(Stored dataset items)
•••••

(** * uds-cli: the bundle deployment TUI, the deploy command and the
      remote-bundle package source

    A shallow embedding of
    - [src/pkg/bundle/tui/tui.go]      (package [tui]: the bubbletea model),
    - the [deploy] command of package [cmd],
    - the [RemoteBundle] package source of package [sources],
    followed by the properties of the specification that concern them.

    Go values are modelled as follows: [int] is [Z] (64-bit, wrap-around
    written out where the code computes), [float64] is an IEEE-754 binary64
    value of [SpecFloat], a [string] is a [string] of bytes, a slice is a
    [list], a panic is the [Panic] outcome of the [result] type, and the
    package-level variables and channels live in an explicit [World]. *)

From stdpp Require Import base list strings pretty.
From Stdlib Require Import ZArith Ascii Floats.SpecFloat.

Open Scope Z_scope.

(** ** float64 *)

Module F64.

Definition prec : Z := 53.
Definition emax : Z := 1024.

Definition t : Type := spec_float.

(** [float64(n)] for an integer [n]: round to nearest even. *)
Definition of_int (n : Z) : t := binary_normalize prec emax n 0 false.

Definition zero : t := S754_zero false.
Definition one : t := of_int 1.
Definition hundred : t := of_int 100.

Definition add : t -> t -> t := SFadd prec emax.
Definition mul : t -> t -> t := SFmul prec emax.
Definition div : t -> t -> t := SFdiv prec emax.
Definition eqb : t -> t -> bool := SFeqb.

Definition is_nan (x : t) : bool :=
  match x with S754_nan => true | _ => false end.

(** [math.Min] and [math.Max] of Go: a NaN argument gives NaN, and the
    sign of a zero is respected. *)
Definition Min (x y : t) : t :=
  match x, y with
  | S754_infinity true, _ | _, S754_infinity true => S754_infinity true
  | S754_nan, _ | _, S754_nan => S754_nan
  | S754_zero sx, S754_zero sy => S754_zero (sx || sy)
  | _, _ => if SFltb x y then x else y
  end.

Definition Max (x y : t) : t :=
  match x, y with
  | S754_infinity false, _ | _, S754_infinity false => S754_infinity false
  | S754_nan, _ | _, S754_nan => S754_nan
  | S754_zero sx, S754_zero sy => S754_zero (sx && sy)
  | _, _ => if SFltb y x then x else y
  end.

(** [int64(x)]: truncation toward zero.  For NaN, the infinities and
    values outside the int64 range Go leaves the result to the
    implementation; amd64 yields the smallest int64, which is what is
    written here. *)
Definition to_int64 (x : t) : Z :=
  match x with
  | S754_zero _ => 0
  | S754_finite s m e =>
      let a := match e with
               | Z0 => Zpos m
               | Zpos p => Z.shiftl (Zpos m) (Zpos p)
               | Zneg p => Z.shiftr (Zpos m) (Zpos p)
               end in
      let v := if s then - a else a in
      if (- 2 ^ 63 <=? v) && (v <? 2 ^ 63) then v else - 2 ^ 63
  | _ => - 2 ^ 63
  end.

(** The value of a [float64] counter that started at [0.0] and was
    incremented [n] times with [++]. *)
Definition count (n : nat) : t := Nat.iter n (fun c => add c one) zero.

End F64.

(** ** The Go runtime and standard library, as far as the code uses them *)

Module Go.

Inductive panic_value : Type :=
| IndexOutOfRange
| PanicInt (n : Z).

Inductive result (A : Type) : Type :=
| Ret (a : A)
| Panic (p : panic_value).
Arguments Ret {A} a.
Arguments Panic {A} p.

#[export] Instance result_ret : MRet result := fun A a => Ret a.
#[export] Instance result_bind : MBind result :=
  fun A B f r => match r with Ret a => f a | Panic p => Panic p end.

Definition panics {A} (r : result A) : bool :=
  match r with Panic _ => true | Ret _ => false end.

(** [int] is 64 bits wide. *)
Definition int_min : Z := - 2 ^ 63.
Definition int_max : Z := 2 ^ 63 - 1.
Definition wrap (z : Z) : Z := (z + 2 ^ 63) `mod` 2 ^ 64 - 2 ^ 63.

Definition len {A} (l : list A) : Z := Z.of_nat (length l).

(** [l[i]]: panics when [i] is negative or not below [len(l)]. *)
Definition index {A} (l : list A) (i : Z) : result A :=
  if i <? 0 then Panic IndexOutOfRange
  else match l !! Z.to_nat i with
       | Some a => Ret a
       | None => Panic IndexOutOfRange
       end.

(** [l[i] = a], for an index already known to be in range. *)
Definition store {A} (l : list A) (i : Z) (a : A) : list A :=
  <[Z.to_nat i := a]> l.

(** [strings.Split(s, sep)] for a one-byte separator. *)
Fixpoint Split (s : string) (sep : ascii) : list string :=
  match s with
  | EmptyString => [EmptyString]
  | String c r =>
      if Ascii.eqb c sep then EmptyString :: Split r sep
      else match Split r sep with
           | h :: t => String c h :: t
           | [] => [String c EmptyString]
           end
  end.

(** [strings.Repeat(s, n)]. *)
Fixpoint Repeat (s : string) (n : nat) : string :=
  match n with
  | O => EmptyString
  | S n' => s +:+ Repeat s n'
  end.

(** [strings.Contains(s, substr)]. *)
Fixpoint Contains (s substr : string) : bool :=
  String.prefix substr s ||
  match s with
  | EmptyString => false
  | String _ r => Contains r substr
  end.

Definition digit (c : ascii) : option Z :=
  let n := Z.of_N (N_of_ascii c) in
  if (48 <=? n) && (n <=? 57) then Some (n - 48) else None.

Fixpoint digits (s : string) (acc : Z) : option Z :=
  match s with
  | EmptyString => Some acc
  | String c r =>
      match digit c with
      | Some d => digits r (acc * 10 + d)
      | None => None
      end
  end.

(** [strconv.Atoi]: an optional sign, then at least one decimal digit;
    [None] stands for a non-nil error (syntax or range). *)
Definition Atoi (s : string) : option Z :=
  match s with
  | EmptyString => None
  | String c r =>
      let neg := Ascii.eqb c "-"%char in
      let body := if neg || Ascii.eqb c "+"%char then r else s in
      match body with
      | EmptyString => None
      | _ =>
          match digits body 0 with
          | Some n =>
              let v := if neg then - n else n in
              if (int_min <=? v) && (v <=? int_max) then Some v else None
          | None => None
          end
      end
  end.

(** The one-byte string ["\n"]. *)
Definition newline : string := String (ascii_of_nat 10) EmptyString.

(** [fmt.Sprintf("%d", n)]. *)
Definition Itoa (n : Z) : string := pretty n.

End Go.

Export Go(result_ret, result_bind).

(** ** The terminal libraries (lipgloss, bubbles, bubbletea)

    Third-party code: only the state that [Update] reads back and the
    commands it hands to the runtime are kept. *)

Module lipgloss.

Inductive Style : Type :=
| NewStyle
| Foreground (color : string) (s : Style)
| SetString (str : string) (s : Style).

(** The result of [Style.Render]: the text together with its style. *)
Record Text : Type := Render { style : Style; text : string }.

End lipgloss.

Module spinner.

Record Model : Type := mk {
  Frames : list string;       (* Spinner.Frames *)
  Style : lipgloss.Style;
  frame : Z
}.

Definition Line : list string := ["|"; "/"; "-"; "\"]%string.
Definition Dot : list string :=
  ["⣾ "; "⣽ "; "⣻ "; "⢿ "; "⡿ "; "⣟ "; "⣯ "; "⣷ "]%string.

Definition New : Model := mk Line lipgloss.NewStyle 0.

Definition with_Frames (s : Model) (f : list string) : Model :=
  mk f (Style s) (frame s).
Definition with_Style (s : Model) (st : lipgloss.Style) : Model :=
  mk (Frames s) st (frame s).

(** [Update(spinner.TickMsg{})]: advance to the next frame, cyclically. *)
Definition Update (s : Model) : Model :=
  let f := frame s + 1 in
  mk (Frames s) (Style s) (if f >=? Go.len (Frames s) then 0 else f).

End spinner.

Module progress.

Record Model : Type := mk { targetPercent : F64.t }.

Definition New : Model := mk F64.zero.

(** [SetPercent(p)] stores [math.Max(0, math.Min(1, p))]. *)
Definition SetPercent (b : Model) (p : F64.t) : Model :=
  mk (F64.Max F64.zero (F64.Min F64.one p)).

Definition Percent (b : Model) : F64.t := targetPercent b.

End progress.

Module tea.

(** The messages [Update] distinguishes by type. *)
Inductive Msg : Type :=
| FrameMsg                      (* progress.FrameMsg *)
| tickMsg                       (* tui.tickMsg *)
| KeyMsg (key : string)         (* tea.KeyMsg, by its String() *)
| operation (op : string)       (* tui.operation *)
| stringMsg (s : string)        (* a plain string sent with Program.Send *)
| otherMsg.                     (* anything else: spinner.TickMsg, nil, ... *)

(** The commands [Update] returns. *)
#[warnings="-register-all"] Inductive Cmd : Type :=
| nilCmd
| nextFrame                     (* returned by progress SetPercent and Update *)
| spinnerTick                   (* returned by spinner Update *)
| tickCmd                       (* tea.Tick(time.Millisecond, ...) giving a tickMsg *)
| pause                         (* tea.Tick of 500ms giving nil *)
| Println (t : lipgloss.Text)
| Quit
| sendDeployOp                  (* func() tea.Msg { return DeployOp } *)
| deployCmd                     (* the closure that runs Deploy *)
| Sequence (cmds : list Cmd)
| Batch (cmds : list Cmd).

Fixpoint hasQuit (c : Cmd) : bool :=
  match c with
  | Quit => true
  | Sequence l | Batch l => existsb hasQuit l
  | _ => false
  end.

Fixpoint countDeploy (c : Cmd) : nat :=
  match c with
  | deployCmd => 1%nat
  | Sequence l | Batch l => foldr (fun c n => (countDeploy c + n)%nat) 0%nat l
  | _ => 0%nat
  end.

End tea.

(** ** Package [tui] *)

Module tui.

Import Go.

Definition WIDTH : nat := 50.
Definition DeployOp : string := "deploy".

(** [types.DeployedPackage] of Zarf: the name and one entry per deployed
    component. *)
Record DeployedPackage : Type := {
  Name : string;
  DeployedComponents : list string
}.

(** The cluster as [GetDeployedPackage] sees it: what [GetSecret] answers
    for a secret name, and whether the secret's data decodes. *)
Inductive SecretData : Type :=
| Undecodable
| Decoded (p : option DeployedPackage).

Inductive GetSecretResult : Type :=
| SecretErr
| Secret (data : SecretData).

Definition Cluster : Type := string -> GetSecretResult.

Definition ZarfPackagePrefix : string := "zarf-package-".
(** * YoutubeVideoAutomation: script_generator.py and generate_script.py

    A shallow embedding of the script generator (class [VideoScriptGenerator])
    and of its command-line front end, with the properties of the
    response sectioning, the file naming, the persistence and the batch
    generation that the specification states.

    Python strings are sequences of Unicode code points; the case mapping
    and the character classes of the interpreter ([str.upper],
    [str.isspace], [str.isalnum]) are an interface, [Unicode], of which
    the ASCII fragment is fixed by a law.  The remote completion service,
    the clock and the environment are oracles of a [world]; the dictionaries
    the program builds live in a heap of objects, the console and the
    files in the program state. *)

From Stdlib Require Import String Ascii DecimalString.
From Stdlib Require Import List NArith ZArith Bool Lia.
Import ListNotations.

(** ** Python strings *)

Module PyStr.

Definition cp := N.
Definition str := list cp.

(** An ASCII literal of the source, as code points. *)
Definition lit (s : string) : str :=
  map N_of_ascii (list_ascii_of_string s).
Arguments lit s%_string.

Definition nl : cp := 10%N.
Definition space : cp := 32%N.
Definition hyphen : cp := 45%N.
Definition underscore : cp := 95%N.
Definition dquote : cp := 34%N.
Definition backslash : cp := 92%N.

Fixpoint str_eqb (a b : str) : bool :=
  match a, b with
  | [], [] => true
  | x :: a', y :: b' => N.eqb x y && str_eqb a' b'
  | _, _ => false
  end.

(** [s.startswith(p)] *)
Fixpoint starts_with (p s : str) : bool :=
  match p, s with
  | [], _ => true
  | _ :: _, [] => false
  | a :: p', b :: s' => N.eqb a b && starts_with p' s'
  end.

(** [needle in hay] *)
Fixpoint contains (needle hay : str) : bool :=
  match hay with
  | [] => starts_with needle []
  | _ :: t => starts_with needle hay || contains needle t
  end.

(** [s.split(sep)] for a one-character separator: never an empty list. *)
Fixpoint split_on (sep : cp) (s : str) : list str :=
  match s with
  | [] => [[]]
  | c :: t =>
      if N.eqb c sep then [] :: split_on sep t
      else match split_on sep t with
           | [] => [[c]]
           | l :: ls => (c :: l) :: ls
           end
  end.

(** [sep.join(ls)] *)
Fixpoint join (sep : str) (ls : list str) : str :=
  match ls with
  | [] => []
  | l :: rest =>
      match rest with
      | [] => l
      | _ :: _ => l ++ sep ++ join sep rest
      end
  end.

(** [s.replace(old, new)]: left to right, occurrences that do not overlap.
    [skip] counts the characters of an occurrence still to be dropped. *)
Fixpoint replace_from (old new : str) (skip : nat) (s : str) : str :=
  match s with
  | [] => []
  | c :: t =>
      match skip with
      | S k => replace_from old new k t
      | O =>
          if starts_with old s
          then new ++ replace_from old new (length old - 1) t
          else c :: replace_from old new 0 t
      end
  end.

Definition replace (old new s : str) : str :=
  match old with
  | [] => new ++ flat_map (fun c => c :: new) s
  | _ :: _ => replace_from old new 0 s
  end.

(** [s * n] *)
Fixpoint repeat_str (s : str) (n : nat) : str :=
  match n with
  | O => []
  | S k => s ++ repeat_str s k
  end.

(** [str(n)] of a non-negative integer, and of an integer. *)
Definition str_of_nat (n : nat) : str :=
  lit (NilEmpty.string_of_uint (Nat.to_uint n)).

Definition str_of_Z (z : Z) : str :=
  lit (NilEmpty.string_of_int (Z.to_int z)).

(** *** The interpreter's Unicode tables *)

Class Unicode := {
  (** [chr(c).upper()]: one character may map to several *)
  upper_cp : cp -> list cp;
  (** [chr(c).isspace()] *)
  isspace : cp -> bool;
  (** [chr(c).isalnum()] *)
  isalnum : cp -> bool;
  (** ASCII capitals and the space are their own upper case *)
  upper_cp_capital :
    forall c, (N.leb 65 c && N.leb c 90) || N.eqb c 32 = true ->
              upper_cp c = [c]
}.

Section WithUnicode.
Context {U : Unicode}.

(** [s.upper()] *)
Definition upper (s : str) : str := flat_map upper_cp s.

(** [s.lstrip()], [s.rstrip()], [s.strip()] *)
Fixpoint lstrip (s : str) : str :=
  match s with
  | [] => []
  | c :: t => if isspace c then lstrip t else s
  end.

Fixpoint rstrip (s : str) : str :=
  match s with
  | [] => []
  | c :: t =>
      match rstrip t with
      | [] => if isspace c then [] else [c]
      | r => c :: r
      end
  end.

Definition strip (s : str) : str := rstrip (lstrip s).

End WithUnicode.

(** The ASCII fragment of the tables; code points above 127 are left
    without case and in no class.  Used to run the program on ASCII text. *)
Definition ascii_upper_cp (c : cp) : list cp :=
  if N.leb 97 c && N.leb c 122 then [(c - 32)%N] else [c].

Definition ascii_isspace (c : cp) : bool :=
  (N.leb 9 c && N.leb c 13) || (N.leb 28 c && N.leb c 32).

Definition ascii_isalnum (c : cp) : bool :=
  (N.leb 48 c && N.leb c 57) || (N.leb 65 c && N.leb c 90)
  || (N.leb 97 c && N.leb c 122).

Lemma ascii_upper_cp_capital :
  forall c, (N.leb 65 c && N.leb c 90) || N.eqb c 32 = true ->
            ascii_upper_cp c = [c].
Proof.
  intros c H. unfold ascii_upper_cp.
  destruct (N.leb 97 c && N.leb c 122) eqn:E; [|reflexivity].
  apply andb_true_iff in E. destruct E as [E1 E2].
  apply N.leb_le in E1.
  apply orb_true_iff in H. destruct H as [H|H].
  - apply andb_true_iff in H. destruct H as [_ H]. apply N.leb_le in H. lia.
  - apply N.eqb_eq in H. lia.
Qed.

Definition ascii_tables : Unicode := {|
  upper_cp := ascii_upper_cp;
  isspace := ascii_isspace;
  isalnum := ascii_isalnum;
  upper_cp_capital := ascii_upper_cp_capital
|}.

End PyStr.
Import PyStr.

(** ** Python values, exceptions, dictionaries *)

Module Py.

(** The values the program handles: strings, integers and [None]. *)
Inductive value :=
| VStr (s : str)
| VInt (n : Z)
| VNone.

(** The exceptions the program can see; all derive from [Exception], and
    [UnicodeEncodeError] derives from [ValueError]. *)
Inductive exn :=
| ValueError (msg : str)
| UnicodeEncodeError (msg : str)
| AttributeError (msg : str)
| TypeError (msg : str)
| KeyError (key : str)
| ServiceError (msg : str)
| OSError (msg : str)
| Exception (msg : str).
(** * ddb-cache-test: the counter indexes of [src/index.ts]

    Two counter indexes, "tags" and "people", are kept as two items of one
    DynamoDB table.  [putItem] adds signed deltas to the counters of an
    index; [getItem] reads both indexes back, removes the counters that are
    not positive and writes the cleaned indexes to the table.

    The development embeds the functions of [src/index.ts] over
    - a heap of JavaScript map objects, so that the sharing of the two maps
      of the module-level [defaultIndex] is visible,
    - an interface [DocumentClient] for the DynamoDB client, with a log of
      the requests sent to it, and
    - a model of the DynamoDB [UpdateItem] operation that reads the update
      expression the handlers build. *)

From Stdlib Require Import ZArith Ascii DecimalString DecimalNat.
From stdpp Require Import gmap strings list fin_maps.

(** ** Constants of the module *)

Definition TAGS_ID : string := "tags".
Definition PEOPLE_ID : string := "people".
Definition INDEX_KEYS_PROP : string := "indexKeys".

(** ** JavaScript values the handlers see *)

(** A thrown value or a rejected promise's reason: an [Error] (no [code]) or
    an [AWSError] (with a [code]). *)
Record JsError := {
  err_name : string;
  err_code : option string;
  err_message : string;
}.

(** Objects used as maps live in a heap and are named by their location; two
    names for one location are one object.  A count is a JavaScript number;
    the counts are integers, and a double that is an integer is written as
    that integer ([convertNumber], [isDouble]). *)
Definition loc := positive.
Abbreviation CounterMap := (gmap string Z).
Abbreviation heap := (gmap loc (gmap string Z)).

(** Modelled from the spec: [./types] is not among the sources.  [IIndex] is
    the pair of the two counter maps (the spec's IndexSet), held by
    reference; [IIndexDictionary] is a map from key to count whose values
    can be [undefined] ([None]), as the filter of
    [getDynamoDbUpdateItemParams] expects; it is listed in the order of
    [Object.keys].  [IIndexUpdate] and [IPutIndexRequest] are what
    [JSON.parse] hands to [putItem]: no field is checked, so each can be
    missing ([None] is [undefined]). *)
Record IIndex := { people : loc; tags : loc }.

Definition IIndexDictionary := list (string * option Z).

Record IIndexUpdate := {
  update_tags : option IIndexDictionary;
  update_people : option IIndexDictionary;
}.

Record IPutIndexRequest := { indexUpdate : option IIndexUpdate }.

(** ** Requests and answers of the DynamoDB document client *)

Inductive AttributeValue :=
  | AttrUndefined
  | AttrNumber (n : Z)
  | AttrMap (m : gmap string Z).

(** An item of the index table as it travels in requests and answers. *)
Record Item := {
  item_id : string;
  item_indexKeys : option (gmap string Z);
  item_updatedAt : option Z;
}.

(** An item as [batchGet] hands it to the handlers: a JavaScript object whose
    [indexKeys], when present, is a map object of the heap. *)
Record ItemObject := {
  obj_id : string;
  obj_indexKeys : option loc;
}.

Record DdbKey := { key_id : string }.

Record UpdateItemInput := {
  ConditionExpression : option string;
  ExpressionAttributeNames : gmap string string;
  ExpressionAttributeValues : gmap string AttributeValue;
  Key : DdbKey;
  ReturnValues : option string;
  TableName : string;
  UpdateExpression : string;
}.

Record UpdateItemOutput := { Attributes : option Item }.

Inductive WriteRequest := PutRequest (it : Item).

Record BatchWriteItemInput := {
  bw_RequestItems : list (string * list WriteRequest);
}.

Record BatchWriteItemOutput := {
  UnprocessedItems : list (string * list WriteRequest);
}.

Record BatchGetItemInput := {
  bg_RequestItems : list (string * list DdbKey);
}.

(** What [batchGet] answers, before the client turns it into objects. *)
Record BatchGetItemData := {
  data_Responses : option (list (string * list Item));
}.

Record BatchGetItemOutput := {
  Responses : option (list (string * list ItemObject));
}.

(** The requests the handlers send, in the order they are sent. *)
Inductive Call :=
  | CallUpdate (p : UpdateItemInput)
  | CallBatchWrite (p : BatchWriteItemInput)
  | CallBatchGet (p : BatchGetItemInput).

(** The client [dynamodb]: each operation answers with an error or an output
    and moves the table, and whatever else stands behind the client, to a
    new state.  Other clients of the table are part of that state. *)
Class DocumentClient (S : Type) := {
  ddb_update : UpdateItemInput → S → (JsError + UpdateItemOutput) * S;
  ddb_batchWrite :
    BatchWriteItemInput → S → (JsError + BatchWriteItemOutput) * S;
  ddb_batchGet : BatchGetItemInput → S → (JsError + BatchGetItemData) * S;
}.

(** ** The process *)

(** [DYNAMODB_TABLE_INDEXES] is the environment variable, [clock] what
    [new Date().getTime()] reads (one reading for the run of a handler),
    [objects] the heap, [table] the state behind the client and [calls] the
    requests sent so far. *)
Record World (S : Type) := mkWorld {
  DYNAMODB_TABLE_INDEXES : option string;
  clock : Z;
  objects : heap;
  table : S;
  calls : list Call;
}.
Arguments mkWorld {S}.
Arguments DYNAMODB_TABLE_INDEXES {S}.
Arguments clock {S}.
Arguments objects {S}.
Arguments table {S}.
Arguments calls {S}.

(** The world after the heap became [h], and after request [c] was sent and
    left the state [s] behind the client. *)
Definition withObjects {S} (h : heap) (w : World S) : World S :=
  mkWorld (DYNAMODB_TABLE_INDEXES w) (clock w) h (table w) (calls w).

Definition afterCall {S} (c : Call) (s : S) (w : World S) : World S :=
  mkWorld (DYNAMODB_TABLE_INDEXES w) (clock w) (objects w) s (calls w ++ [c]).

(** The module-level [defaultIndex]: its two maps are the objects at
    [loc_defaultPeople] and [loc_defaultTags], empty when the module is
    loaded. *)
Definition loc_defaultPeople : loc := 1%positive.
Definition loc_defaultTags : loc := 2%positive.

Definition defaultIndex : IIndex :=
  {| people := loc_defaultPeople; tags := loc_defaultTags |}.

Definition heap_at_load : heap :=
  <[loc_defaultPeople := ∅]> (<[loc_defaultTags := ∅]> ∅).

(** ** Promises and exceptions

    A computation of the handlers runs in a world and either resolves with a
    value or rejects with an error; a [throw] and a rejected promise are the
    same to a caller that awaits inside [try]. *)
Inductive Outcome (A : Type) :=
  | Resolved (a : A)
  | Rejected (e : JsError).
Arguments Resolved {A}.
Arguments Rejected {A}.

Definition M (S A : Type) : Type := World S → Outcome A * World S.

•••••

# WORK TASK
Proceeding from the line containing "a tickMsg *)" through the line containing "runs Deploy *)", transcribe the lines above exactly, both end lines included.

# REPLY TO THE TASK
| tickCmd                       (* tea.Tick(time.Millisecond, ...) giving a tickMsg *)
| pause                         (* tea.Tick of 500ms giving nil *)
| Println (t : lipgloss.Text)
| Quit
| sendDeployOp                  (* func() tea.Msg { return DeployOp } *)
| deployCmd                     (* the closure that runs Deploy *)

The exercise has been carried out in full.